Jean-Pierre Bemba : Nouvelle audience en décembre

L'examen des accusations de crimes de guerre et crimes contre l'humanité à l'encontre de Jean-Pierre Bemba, se tiendra du 8 au 12 décembre prochain. Cette audience examinera la solidité des accusations portées contre l'ancien vice-président congolais.

0a0cc37f68c7544717142be630d6d816.jpgPendant ces audiences, la CPI indique que "la chambre préliminaire, sans préjuger du déroulement du procès, s'assurera que les accusations portées par le procureur contre un suspect présentent des éléments de preuve suffisants" et entendra les différentes parties à ce sujet. La chambre décidera ensuite de confirmer ou non certaines charges, ce qui ouvre la voie à la tenue d'un procès.

Jean-Pierre Bemba, 45 ans, ancien vice-président de la République, président national de Mouvement de libération du Congo (MLC), avait été arrêté fin mai 2008 à Bruxelles, sur la base d'un mandat du procureur de la CPI, Luis Moreno-Ocampo.
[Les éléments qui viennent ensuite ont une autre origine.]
(* ===== verification/StateMachine.v ===== *)
(** * The state machine of the bus centre

    Models [core/bus_center/utils/src/lnn_state_machine.c].  A machine posts
    control messages to a looper and handles them on the looper's thread.
    [MessageLoop] is the table of function pointers a [SoftBusLooper]
    carries; the machine is defined over it, [MessageLoopLaws] states what
    the theorems need of it, and the instance at the end discharges that from
    the looper of [Looper.v].

    States are known by their address; [ops] gives the functions behind it.
    Those functions, and the deinit callback, belong to the clients: a
    callback is a [Prog], any sequence of calls of this file's interface in
    which the next call may depend on the results of the earlier ones.
    Callbacks may change the state from inside a state change; [fuel] bounds
    the depth of that nesting, and [None] is running out of it, or a failure
    of the looper to take the message because it was released. *)

From S2P Require Import Prelude Errno Looper.
Import Errno Looper.

Module StateMachine.

Definition FSM_FLAG_RUNNING : Z := 1.
Definition FSM_CTRL_MSG_START : Z := 0.
Definition FSM_CTRL_MSG_DATA : Z := 1.
Definition FSM_CTRL_MSG_STOP : Z := 2.
Definition FSM_CTRL_MSG_DEINIT : Z := 3.

(** [fsm] is whether the field is set (there is one machine); [data] is the
    pointer the clients pass, [None] for NULL. *)
Record FsmCtrlMsgObj := MkObj { fsm : bool; data : option Z }.

(** [msg->obj], NULL when [None]. *)
Abbreviation Msg := (SoftBusMessage (option FsmCtrlMsgObj)).

(** What memory and the clock answer during one call. *)
Record Env := MkEnv { now : Z; availMsg : bool; availObj : bool; availNode : bool; lockOk : bool }.

(** The function pointers of [struct SoftBusLooper] a machine uses, and the
    messages the looper holds.  [RemoveMessageCustom] also says which messages
    the function was called on and selected, since [RemoveMessageFunc] has an
    effect on those. *)
Class MessageLoop (L : Type) := {
  PostMessage : Env -> L -> Msg -> option L;
  PostMessageDelay : Env -> L -> Msg -> Z -> option L;
  RemoveMessageCustom : Env -> L -> option Z -> (Msg -> Z) -> option (L * list Msg);
  pending : L -> list Msg
}.

(** What a machine relies on: as long as the looper is in service it takes
    every message that has a handler, in the order of the due times and of
    posting, and removes exactly the messages selected. *)
Class MessageLoopLaws (L : Type) `{MessageLoop L} := {
  ml_ok : L -> Prop;
  ml_post : forall env l m, ml_ok l -> is_Some (handler m) ->
    exists l', PostMessage env l m = Some l' /\ ml_ok l' /\
      (availNode env = true -> lockOk env = true ->
       pending l' = filter (fun x => time x <= now env) (pending l) ++
         with_time m (now env) :: filter (fun x => now env < time x) (pending l));
  ml_post_delay : forall env l m d, ml_ok l -> is_Some (handler m) ->
    exists l', PostMessageDelay env l m d = Some l' /\ ml_ok l';
  ml_remove : forall env l h f, ml_ok l ->
    exists l' sel, RemoveMessageCustom env l h f = Some (l', sel) /\ ml_ok l' /\
      (lockOk env = true -> pending l' = filter (fun m => ~ removed h f m) (pending l) /\
         sel = filter (removed h f) (pending l))
}.

Record FsmStateMachine (L : Type) := MkFsm {
  curState : option Z; flag : Z; stateList : list Z; looper : option L;
  handlerAddr : Z; deinitCallback : option Z
}.
Arguments MkFsm {L} _ _ _ _ _ _.
Arguments curState {L} _.
Arguments flag {L} _.
Arguments stateList {L} _.
Arguments looper {L} _.
Arguments handlerAddr {L} _.
Arguments deinitCallback {L} _.

(** What the callbacks are told, in order. *)
Inductive FsmEvent :=
| EvEnter (state : Z) | EvExit (state : Z) | EvProcess (state msgType : Z) (para : option Z)
| EvDeinit (cb : Z).

(** The machine, what its callbacks were told, and the data pointers
    released by this file. *)
Record World (L : Type) := MkWorld {
  machine : FsmStateMachine L; trace : list FsmEvent; freedData : list Z
}.
Arguments MkWorld {L} _ _ _.
Arguments machine {L} _.
Arguments trace {L} _.
Arguments freedData {L} _.

(** The calls a client makes, and the programs made of them. *)
Inductive Cmd :=
| CAddState (state : option Z)
| CStart (initialState : option Z)
| CStop
| CDeinit
| CPostMessage (msgType : Z) (para : option Z)
| CPostMessageDelay (msgType : Z) (para : option Z) (delayMillis : Z)
| CRemoveMessage (msgType : Z)
| CTransactState (state : option Z).

Inductive Prog := Ret | Call (c : Cmd) (k : Z -> Prog).

Section Machine.
Context {L : Type} `{ML : MessageLoop L}.

(** The functions of a state; [None] for a NULL pointer. *)
Record FsmState := MkState {
  enter : option (World L -> Prog);
  process : option (World L -> Z -> option Z -> Prog);
  exit : option (World L -> Prog)
}.

Context (ops : Z -> FsmState) (deinitOf : Z -> World L -> Prog).

Definition set_machine (w : World L) (m : FsmStateMachine L) : World L :=
  MkWorld m (trace w) (freedData w).
Definition set_curState (w : World L) (s : option Z) : World L :=
  let m := machine w in
  set_machine w (MkFsm s (flag m) (stateList m) (looper m) (handlerAddr m) (deinitCallback m)).
Definition set_flag (w : World L) (f : Z) : World L :=
  let m := machine w in
  set_machine w (MkFsm (curState m) f (stateList m) (looper m) (handlerAddr m) (deinitCallback m)).
Definition set_looper (w : World L) (l : L) : World L :=
  let m := machine w in
  set_machine w (MkFsm (curState m) (flag m) (stateList m) (Some l) (handlerAddr m) (deinitCallback m)).
Definition log (w : World L) (e : FsmEvent) : World L :=
  MkWorld (machine w) (trace w ++ [e]) (freedData w).

(** The loop over [stateList]. *)
Definition IsDuplicateState (m : FsmStateMachine L) (state : Z) : bool :=
  existsb (fun item => item =? state) (stateList m).

(** [FreeFsmHandleMsg] and [FreeFsmHandleMsgObj]: only the latter releases
    the data pointer. *)
Definition FreeFsmHandleMsgObj (w : World L) (ctrlMsgObj : option FsmCtrlMsgObj) : World L :=
  match ctrlMsgObj with
  | Some o => match data o with
              | Some p => MkWorld (machine w) (trace w) (freedData w ++ [p])
              | None => w
              end
  | None => w
  end.

Definition CreateFsmHandleMsg (env : Env) (m : FsmStateMachine L) (what_ arg1_ arg2_ : Z)
    (para : option Z) : option Msg :=
  if negb (availMsg env) then None
  else if negb (availObj env) then None
  else Some (MkMsg what_ arg1_ arg2_ 0 (Some (MkObj true para)) (Some (handlerAddr m))).

(** A call that posts: the result code, and the machine with its looper. *)
Definition PostMessageToFsm (env : Env) (w : World L) (l : L) (what_ arg1_ arg2_ : Z)
    (para : option Z) : option (Z * World L) :=
  match CreateFsmHandleMsg env (machine w) what_ arg1_ arg2_ para with
  | None => Some (SOFTBUS_ERR, w)
  | Some msg => l' ← PostMessage env l msg; Some (SOFTBUS_OK, set_looper w l')
  end.

(** [(int32_t)(intptr_t)para] for the pointer made of [msgType]. *)
Definition RemoveMessageFunc (para : Z) (msg : Msg) : Z :=
  if para =? 0 then 1
  else if (what msg =? FSM_CTRL_MSG_DATA) && (s32 (arg1 msg) =? s32 para) then 0 else 1.

(** ** The interface without state changes *)

Definition LnnFsmInit (looper_ : option L) (default_ : option L) (nameNull : bool) (h : Z)
    (cb : option Z) : Z * option (FsmStateMachine L) :=
  if nameNull then (SOFTBUS_INVALID_PARAM, None)
  else match (match looper_ with None => default_ | Some l => Some l end) with
  | None => (SOFTBUS_ERR, Some (MkFsm None 0 [] None 0 None))
  | Some l => (SOFTBUS_OK, Some (MkFsm None 0 [] (Some l) h cb))
  end.

Definition LnnFsmDeinit (env : Env) (w : World L) : option (Z * World L) :=
  match looper (machine w) with
  | None => Some (SOFTBUS_INVALID_PARAM, w)
  | Some l => PostMessageToFsm env w l FSM_CTRL_MSG_DEINIT 0 0 None
  end.

Definition LnnFsmAddState (w : World L) (state : option Z) : Z * World L :=
  match looper (machine w), state with
  | Some _, Some s =>
    let m := machine w in
    if IsDuplicateState m s then (SOFTBUS_ERR, w)
    else (SOFTBUS_OK, set_machine w (MkFsm (curState m) (flag m) (s :: stateList m) (looper m)
                                      (handlerAddr m) (deinitCallback m)))
  | _, _ => (SOFTBUS_INVALID_PARAM, w)
  end.

Definition LnnFsmStart (env : Env) (w : World L) (initialState : option Z) : option (Z * World L) :=
  match looper (machine w), initialState with
  | Some l, Some _ => PostMessageToFsm env w l FSM_CTRL_MSG_START 0 0 initialState
  | _, _ => Some (SOFTBUS_INVALID_PARAM, w)
  end.
Lemma ProcessPermissionEntry_good ae ai (o : option json) e : (forall j, strlen (valuestring j) < 2 ^ 32) ->
  ProcessPermissionEntry ae ai o = Some e -> goodEntry e.
Proof.
  intros Hs. unfold ProcessPermissionEntry. destruct o as [j|] eqn:Ho; [|done]. rewrite <- Ho.
  destruct (negb ae); [done|].
  destruct (GetJsonObjectStringItem o "SESSION_NAME" SESSION_NAME_SIZE_MAX) as [nm|] eqn:E; [|done].
  intros [= <-]. split; cbn [sessionName appInfo].
  - apply GetJsonObjectStringItem_short in E; try done; unfold SESSION_NAME_SIZE_MAX; range.
  - destruct (cJSON_GetObjectItem j "APP_INFO"); [|constructor]. by apply appInfoLoop_good.
Qed.

(** Whatever the configuration file holds, loading it only adds entries
    with a session name that fits its buffer and whose application infos have
    a known type, at least one action and a package name that fits; the count
    of the list stays right, and the permissions granted at run time are left
    alone. *)
Theorem LoadPermissionJson_wellformed la mi ae ai file s r s' :
  (forall j : json, strlen (valuestring j) < 2 ^ 32) ->
  match g_permissionEntryList s with
  | Live l => Utils.cnt l = u32 (Z.of_nat (length (Utils.list l))) /\ Forall goodEntry (Utils.list l)
  | _ => True end ->
  LoadPermissionJson la mi ae ai file s = Some (r, s') ->
  g_dynamicPermissionList s' = g_dynamicPermissionList s /\
  match g_permissionEntryList s' with
  | Live l' => Utils.cnt l' = u32 (Z.of_nat (length (Utils.list l'))) /\ Forall goodEntry (Utils.list l') /\
      forall l, g_permissionEntryList s = Live l -> exists new, Utils.list l' = new ++ Utils.list l
  | _ => True end.
Proof.
  intros Hs Hwf. unfold LoadPermissionJson.
  destruct file as [text|]; [|intros [= _ <-]; split; [done|]; destruct (g_permissionEntryList s); try done;
    destruct Hwf; split_and!; try done; intros l0 [= <-]; by exists []].
  assert (forall (arr : json) n i l, Utils.cnt l = u32 (Z.of_nat (length (Utils.list l))) -> Forall goodEntry (Utils.list l) ->
    let l' := entryLoop ae ai arr n i l in
    Utils.cnt l' = u32 (Z.of_nat (length (Utils.list l'))) /\ Forall goodEntry (Utils.list l') /\
    exists new, Utils.list l' = new ++ Utils.list l) as Hloop.
  { intros arr. induction n as [|n IH]; intros i l Hc Hl; cbn [entryLoop]; [split_and!; try done; by exists []|].
    destruct (ProcessPermissionEntry _ _ _) as [e|] eqn:E; [|by apply IH].
    destruct (IH (i + 1) (Utils.MkSoftBusList (u32 (Utils.cnt l + 1)) (e :: Utils.list l))) as (H1 & H2 & new & H3).
    - cbn [Utils.cnt Utils.list length]. rewrite Hc, wrapU_add_l. f_equal. lia.
    - constructor; [by eapply ProcessPermissionEntry_good|done].
    - split_and!; try done. exists (new ++ [e]). rewrite H3. cbn. by rewrite <- app_assoc. }
  destruct (g_permissionEntryList s) as [|l|] eqn:Hp.
  - destruct (Utils.CreateSoftBusList la mi) as [l|] eqn:Hcr; [|intros [= _ <-]; rewrite Hp; done].
    assert (Utils.cnt l = 0 /\ Utils.list l = []) as [Hc0 Hl0].
    { unfold Utils.CreateSoftBusList in Hcr. repeat case_match; by simplify_eq. }
    assert (Utils.cnt l = u32 (Z.of_nat (length (Utils.list l)))) as Hc1 by (by rewrite Hc0, Hl0).
    assert (Forall goodEntry (Utils.list l)) as Hg by (rewrite Hl0; constructor).
    destruct (cJSON_Parse text) as [arr|]; [|intros [= _ <-]; by split_and!].
    destruct (cJSON_GetArraySize arr <=? 0); intros [= _ <-]; [by split_and!|].
    destruct (Hloop arr (Z.to_nat (cJSON_GetArraySize arr)) 0 l Hc1 Hg) as (H1 & H2 & _). by split_and!.
  - destruct Hwf as [Hc Hg].
    destruct (cJSON_Parse text) as [arr|];
      [|intros [= _ <-]; cbn; split_and!; try done; intros l0 [= <-]; by exists []].
    destruct (cJSON_GetArraySize arr <=? 0); intros [= _ <-]; cbn;
      [split_and!; try done; intros l0 [= <-]; by exists []|].
    destruct (Hloop arr (Z.to_nat (cJSON_GetArraySize arr)) 0 l Hc Hg) as (H1 & H2 & H3).
    split_and!; try done. by intros l0 [= <-].
  - destruct (cJSON_Parse text) as [arr|]; [|by intros [= _ <-]].
    destruct (cJSON_GetArraySize arr <=? 0); [by intros [= _ <-]|done].
Qed.
Lemma sendEntry_spec info ss i s : info_ok info ss -> ss !! i = Some s ->
  match fileError s with
  | Some r => sendEntry stat info i = Some (inl r)
  | None => exists e, sendEntry stat info i = Some (inr e) /\ entry_of info i s e
  end.
Proof.
  intros [(fs & Ef & HF) Hn Hlen Hrem Hoff Hsz] Hs.
  destruct (Forall2_lookup_r _ _ _ _ _ HF Hs) as (f & Hfi & d & -> & Ed).
  pose proof (Forall_lookup_1 _ _ _ _ Hlen Hs) as Hl. cbn beta in Hl.
  pose proof (lookup_lt_Some _ _ _ Hs) as Hi.
  unfold sendEntry. rewrite Ef. cbn [mbind option_bind]. rewrite Hfi. cbn [mbind option_bind].
  assert (match fi_remotePath info with None => Some None | Some r => r !! i end
          = Some (remoteOf info i)) as ->.
  { unfold remoteOf. destruct (fi_remotePath info) as [r|]; [|done].
    specialize (Hrem r eq_refl).
    destruct (lookup_lt_is_Some_2 r i) as [x Hx]; [lia|]. by rewrite Hx. }
  cbn [mbind option_bind]. rewrite (GetFileName_spec d s Ed Hl). unfold fileError.
  destruct (_ || _ || _); [done|]. cbn [mbind option_bind]. cbn [negb Z.eqb NSTACKX_EOK].
  cbn [GetTargetFileSize]. rewrite Ed. cbn [mbind option_bind].
  destruct (stat s) as [z|] eqn:Ez; [|done]. specialize (stat_range _ _ Ez).
  destruct (Z.ltb_spec z 0); [done|]. cbn [mbind option_bind]. rewrite wrapU_id by range.
  cbn [negb Z.eqb NSTACKX_EOK orb].
  destruct (Z.ltb_spec NSTACKX_MAX_FILE_SIZE z); [done|].
  destruct (fi_vtransFlag info) eqn:Ev.
  - destruct (lookup_lt_is_Some_2 (fi_startOffset info) i) as [o Ho]; [lia|].
    destruct (lookup_lt_is_Some_2 (fi_fileSize info) i) as [q Hq]; [lia|].
    rewrite Ho. cbn [mbind option_bind]. rewrite Hq. cbn [mbind option_bind].
    eexists. split; [done|]. split; cbn; eauto. by rewrite Ev.
  - eexists. split; [done|]. split; cbn; eauto. rewrite Ev. split; [done | lia].
Qed.

Lemma sendEntries_spec info ss i n : info_ok info ss -> (i + n = length ss)%nat ->
  match head (omap fileError (drop i ss)) with
  | Some r => sendEntries stat info i n = Some (inl r)
  | None => exists es, sendEntries stat info i n = Some (inr es) /\ length es = n /\
      forall k s e, drop i ss !! k = Some s -> es !! k = Some e -> entry_of info (i + k) s e
  end.
Proof.
  intros Hok. revert i. induction n as [|n IH]; intros i Hin.
  - rewrite drop_ge by lia. exists []. repeat split; [done..|]. intros. done.
  - destruct (lookup_lt_is_Some_2 ss i) as [s Hs]; [lia|].
    rewrite (drop_S _ _ _ Hs). pose proof (sendEntry_spec info ss i s Hok Hs) as H1.
    specialize (IH (S i)). cbn [omap list_omap sendEntries].
    destruct (fileError s) as [r|] eqn:Er; [by rewrite H1|].
    destruct H1 as (e & -> & He). cbn [mbind option_bind].
    specialize (IH ltac:(lia)). destruct (head (omap fileError (drop (S i) ss))) as [r|].
    + by rewrite IH.
    + destruct IH as (es & -> & Hl & Hes). exists (e :: es).
      split; [done|]. split; [simpl; lia|].
      intros [|k] s' e' Hk He'; simpl in Hk, He'; simplify_eq.
      * by rewrite Nat.add_0_r.
      * replace (i + S k)%nat with (S i + k)%nat by lia. eauto.
Qed.

End SenderSpec.

Lemma nameArray_wf s : len (basename s) < 1024 ->
  len (nameArray s) = 1024 /\ last (nameArray s) = Some 0.
Proof.
  intros H. unfold nameArray. split; [rewrite len_app, len_replicate; unfold len in *; lia|].
  replace (1024 - length (basename s))%nat with (S (1023 - length (basename s)))
    by (unfold len in *; lia).
  rewrite replicate_S_end, app_assoc. by rewrite last_snoc.
Qed.

Lemma fileError_None stat s : fileError stat s = None -> len (basename s) < 1024.
Proof.
  unfold fileError, NSTACKX_MAX_REMOTE_PATH_LEN.
  destruct (len s <? 1), (bool_decide _); cbn [orb]; try done. split_cmp. done.
Qed.

(** A path that is accepted has a last component that fits. *)
Lemma fileError_basename stat s : fileError stat s = None ->
  1 <= len (basename s) < NSTACKX_MAX_REMOTE_PATH_LEN.
Proof.
  intros Hf. split; [|exact (fileError_None _ _ Hf)].
  assert (basename s <> []) as Hne.
  { unfold fileError in Hf. destruct (last s) as [x|] eqn:Hl.
    - apply (basename_nonempty s x); [done|]. intros ->.
      rewrite (bool_decide_true (Some PATH_SEPARATOR = Some PATH_SEPARATOR)), orb_true_r in Hf; done.
    - by apply last_None in Hl as ->. }
  destruct (basename s) as [|c t]; [done|]. rewrite len_cons. pose proof (len_nonneg t). lia.
Qed.

Lemma cstr_nameArray s : Forall (fun b => b <> 0) s -> len (basename s) < 1024 ->
  cstr (nameArray s) = Some (basename s).
Proof.
  intros Hs Hl. unfold nameArray.
  replace (1024 - length (basename s))%nat with (S (1023 - length (basename s)))
    by (unfold len in *; lia).
  cbn [replicate]. apply cstr_terminated. destruct s as [|x s]; [done|].
  rewrite <- drop_baseIndex by done. by apply Forall_drop.
Qed.

Lemma omap_head_None {A B} (f : A -> option B) l :
  head (omap f l) = None <-> Forall (fun x => f x = None) l.
Proof.
  induction l as [|x l IH]; [done|]. cbn [omap list_omap]. rewrite Forall_cons.
  destruct (f x); cbn [head]; naive_solver.
Qed.

Lemma FileListSetSendFileList_filled stat fl info ss :
  (forall p z, stat p = Some z -> is_s 64 z) ->
  fl_list fl = None -> info_ok info ss -> 1 <= fi_fileNum info <= NSTACKX_DFILE_MAX_FILE_NUM ->
  match head (omap (fileError stat) ss) with
  | Some r => FileListSetSendFileList stat true fl info = Some (r, fl)
  | None => exists es,
      FileListSetSendFileList stat true fl info =
        Some (NSTACKX_EOK, set_list es (fi_fileNum info) fl) /\
      wf (set_list es (fi_fileNum info) fl) /\
      (forall k s, ss !! k = Some s ->
        exists e, es !! k = Some e /\ entry_of stat info k s e /\
                  cstr (fileName e) = Some (basename s))
  end.
Proof.
  intros Hstat Hfl Hok Hn. pose proof (io_num _ _ Hok) as Hnum.
  destruct (io_files _ _ Hok) as (fs & Ef & HF).
  assert (FileListSetSendFileList stat true fl info =
    r ← sendEntries stat info 0 (length ss);
    Some (match r with
          | inl ret => (ret, fl)
          | inr es => (NSTACKX_EOK, set_list es (fi_fileNum info) fl) end)) as ->.
  { unfold FileListSetSendFileList. rewrite Ef, Hfl, <- Hnum, Nat2Z.id. split_cmp; done. }
  pose proof (sendEntries_spec stat Hstat info ss 0 (length ss) Hok eq_refl) as H.
  rewrite drop_0 in H. destruct (head (omap (fileError stat) ss)) eqn:Eh.
  - by rewrite H.
  - apply omap_head_None in Eh. destruct H as (es & -> & Hl & Hes). exists es.
    split; [done|].
    assert (forall k s, ss !! k = Some s -> exists e, es !! k = Some e /\
      entry_of stat info k s e /\ cstr (fileName e) = Some (basename s)) as Hall.
    { intros k s Hk. destruct (lookup_lt_is_Some_2 es k) as [e He];
        [apply lookup_lt_Some in Hk; lia|].
      exists e. pose proof (Hes k s e Hk He) as Heo. split; [done|]. split; [done|].
      rewrite (eo_name _ _ _ _ _ Heo). destruct (eo_full _ _ _ _ _ Heo) as (d & _ & Hd).
      apply cstr_nameArray; [by apply (cstr_Some d)|].
      by eapply fileError_None, (Forall_lookup_1 _ _ _ _ Eh). }
    split; [|done]. unfold wf. cbn [fl_list set_list num]. split; [lia|]. split; [done|].
    apply Forall_lookup_2. intros k e He.
    destruct (lookup_lt_is_Some_2 ss k) as [s Hs]; [apply lookup_lt_Some in He; lia|].
    unfold wf_entry. rewrite (eo_name _ _ _ _ _ (Hes k s e Hs He)).
    apply nameArray_wf. by eapply fileError_None, (Forall_lookup_1 _ _ _ _ Eh).
Qed.

(** Filling the sender's list.  Given the paths as C strings, either the
    list is filled, with one well-formed entry per file in order (its number,
    the last component of its path as name, its size, no flag), or the first
    path that is refused decides the return value and the list is left as it
    was.  A path is refused when it has no last component or one of 1024
    characters or more ([NSTACKX_EINVAL]), or when the file has no size
    ([NSTACKX_EFAILED]) or one above 512 GB; the value returned for the last is
    [NSTACKX_EOK]. *)
Theorem FileListSetSendFileList_spec stat fl info ss :
  (forall p z, stat p = Some z -> is_s 64 z) ->
  fl_list fl = None -> info_ok info ss -> 1 <= fi_fileNum info <= NSTACKX_DFILE_MAX_FILE_NUM ->
  match head (omap (fileError stat) ss) with
  | Some r => FileListSetSendFileList stat true fl info = Some (r, fl)
  | None => exists es,
      FileListSetSendFileList stat true fl info =
        Some (NSTACKX_EOK, set_list es (fi_fileNum info) fl) /\
      wf (set_list es (fi_fileNum info) fl) /\
      (forall k s, ss !! k = Some s ->
        exists e, es !! k = Some e /\ entry_of stat info k s e /\
                  cstr (fileName e) = Some (basename s))
  end.
Proof. by apply FileListSetSendFileList_filled. Qed.

(** Two files are listed with their names and sizes; with a file of 1 TB the
    call answers [NSTACKX_EOK] and the list stays empty. *)
Definition wInfo : FileListInfo :=
  mkInfo (Some [Some [47; 97; 47; 98; 0]; Some [99; 0]]) None [0; 0] [0; 0] 2 false.

Definition wList : FileList :=
  mkFileList None 0 None 0 0 0 None 0 false false None (mkRest 0 0 0 0 0 0 0 0).

Lemma wInfo_ok : info_ok wInfo [[47; 97; 47; 98]; [99]].
Proof.
  split; cbn; [| done | | done | lia | lia].
  - eexists. split; [done|]. repeat constructor; eexists; split; done.
  - repeat constructor; unfold len; simpl; lia.
Qed.

Definition wStat (z : Z) (p : bytes) : option Z := Some z.

Lemma FileListSetSendFileList_spec_witness :
  (exists es,
    FileListSetSendFileList (wStat 5) true wList wInfo =
      Some (NSTACKX_EOK, set_list es 2 wList) /\
    wf (set_list es 2 wList) /\
    (forall k s, [[47; 97; 47; 98]; [99]] !! k = Some s ->
      exists e, es !! k = Some e /\ entry_of (wStat 5) wInfo k s e /\
                cstr (fileName e) = Some (basename s))) /\
  FileListSetSendFileList (wStat 0x10000000000) true wList wInfo = Some (NSTACKX_EOK, wList).
Proof.
  split.
  - refine (FileListSetSendFileList_spec (wStat 5) wList wInfo [[47; 97; 47; 98]; [99]]
      _ eq_refl wInfo_ok _); [intros ? ? [= <-]; by vm_compute | by vm_compute].
  - refine (FileListSetSendFileList_spec (wStat 0x10000000000) wList wInfo
      [[47; 97; 47; 98]; [99]] _ eq_refl wInfo_ok _);
      [intros ? ? [= <-]; by vm_compute | by vm_compute].
Defined.

(** ** Filling the receiver's list *)

(** What every operation of the receiver keeps: the number of entries, and
    the entries whose name was received. *)
Definition keeps (fl fl' : FileList) : Prop :=
  forall l, fl_list fl = Some l ->
    num fl' = num fl /\
    exists l', fl_list fl' = Some l' /\ length l' = length l /\
      forall i e, l !! i = Some e -> has (flags e) NSTACKX_FLAGS_FILE_NAME_RECEIVED = true ->
        l' !! i = Some e.

#[global] Instance keeps_preorder : PreOrder keeps.
Proof.
  split.
  - intros fl l E. split; [done|]. exists l. done.
  - intros a b c H1 H2 l E. destruct (H1 l E) as (N1 & l1 & E1 & L1 & K1).
    destruct (H2 l1 E1) as (N2 & l2 & E2 & L2 & K2).
    split; [congruence|]. exists l2. repeat split; [done | congruence | eauto].
Qed.

Lemma keeps_same_list fl fl' : fl_list fl' = fl_list fl -> num fl' = num fl -> keeps fl fl'.
Proof. intros E1 E2 l E. rewrite E1, E2. split; [done|]. exists l. done. Qed.

(** Entries of the receiver's list are consistent. *)
Definition recv_entry (i : nat) (e : FileListEntry) : Prop :=
  has (flags e) NSTACKX_FLAGS_FILE_NAME_RECEIVED = true ->
  fileId e = Z.of_nat i + 1 /\ 0 <= fileSize e <= NSTACKX_MAX_FILE_SIZE /\
  (fileSize e = 0 -> has (flags e) NSTACKX_FLAGS_LAST_BLOCK_RECEIVED = true).

Definition recv_wf (fl : FileList) : Prop :=
  wf fl /\ forall l i e, fl_list fl = Some l -> l !! i = Some e -> recv_entry i e.

Lemma recv_wf_same_list fl fl' :
  fl_list fl' = fl_list fl -> num fl' = num fl -> recv_wf fl -> recv_wf fl'.
Proof. intros E1 E2 [H1 H2]. unfold recv_wf, wf in *. by rewrite E1, E2. Qed.

(** The operation left the list as it was. *)
Ltac unchanged := eexists _, _; split_and!; first [done | reflexivity | by eauto].

Lemma FileListSetNum_spec calloc fl n : recv_wf fl -> 0 <= n ->
  exists r fl', FileListSetNum calloc fl n = (r, fl') /\ recv_wf fl' /\ keeps fl fl' /\
    userData fl' = userData fl /\ userDataFlag fl' = userDataFlag fl /\
    (r = NSTACKX_EOK -> exists l, fl_list fl' = Some l).
Proof.
  intros Hw Hn. unfold FileListSetNum.
  destruct (_ || _) eqn:E; [unchanged|].
  apply orb_false_iff in E as [E1%Z.eqb_neq E2%Z.ltb_ge].
  destruct (fl_list fl) as [l|] eqn:El; [unchanged|].
  destruct calloc; [|by eexists _, _].
  eexists _, _. split; [done|]. split.
  - split.
    + unfold wf. cbn [fl_list set_list num]. rewrite length_replicate.
      split; [lia|]. split; [lia|]. apply Forall_replicate, zeroEntry_wf.
    + intros l i e [= <-] [-> _]%lookup_replicate_1 H. done.
  - split_and!; try done; [|by eauto]. intros l' E'. congruence.
Qed.

(** The name array after [memcpy_s] of [n] bytes. *)
Definition copied (name src : bytes) (n : Z) : bytes :=
  take (Z.to_nat n) src ++ drop (Z.to_nat n) name.

Lemma memcpy_start name src n destMax : 0 <= n -> n <= destMax -> n <= len src -> n <= len name ->
  memcpy_s name 0 destMax src n = Some (true, copied name src n).
Proof.
  intros. unfold memcpy_s. split_cmp.
  destruct (get_inside src 0 n) as (bs & Eb & Hl & _); [lia..|].
  rewrite Eb. cbn [mbind option_bind]. apply get_Some in Eb as (_ & _ & _ & _ & ->).
  rewrite drop_0 in *. rewrite <- (take_drop (Z.to_nat n) name) at 1.
  rewrite <- (app_nil_l (take _ name ++ _)).
  rewrite put_at; [done | done |]. rewrite Hl. unfold len. rewrite length_take.
  unfold len in *. lia.
Qed.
Ce dernier l'accuse de crimes de guerre et de crimes contre l'humanité pour des atrocités commises par ses troupes en Centrafrique. Principal opposant au président Joseph Kabila, de nombreuses voix s'élèvent pour dénoncer la mise à l'écart de la vie politique congolaise du sénateur Bemba. Sans le dédouaner des actes commis en Centrafrique, beaucoup s'interroge sur le timing de la Cour Pénale Internationale, alors que le pays est en guerre au Kivu.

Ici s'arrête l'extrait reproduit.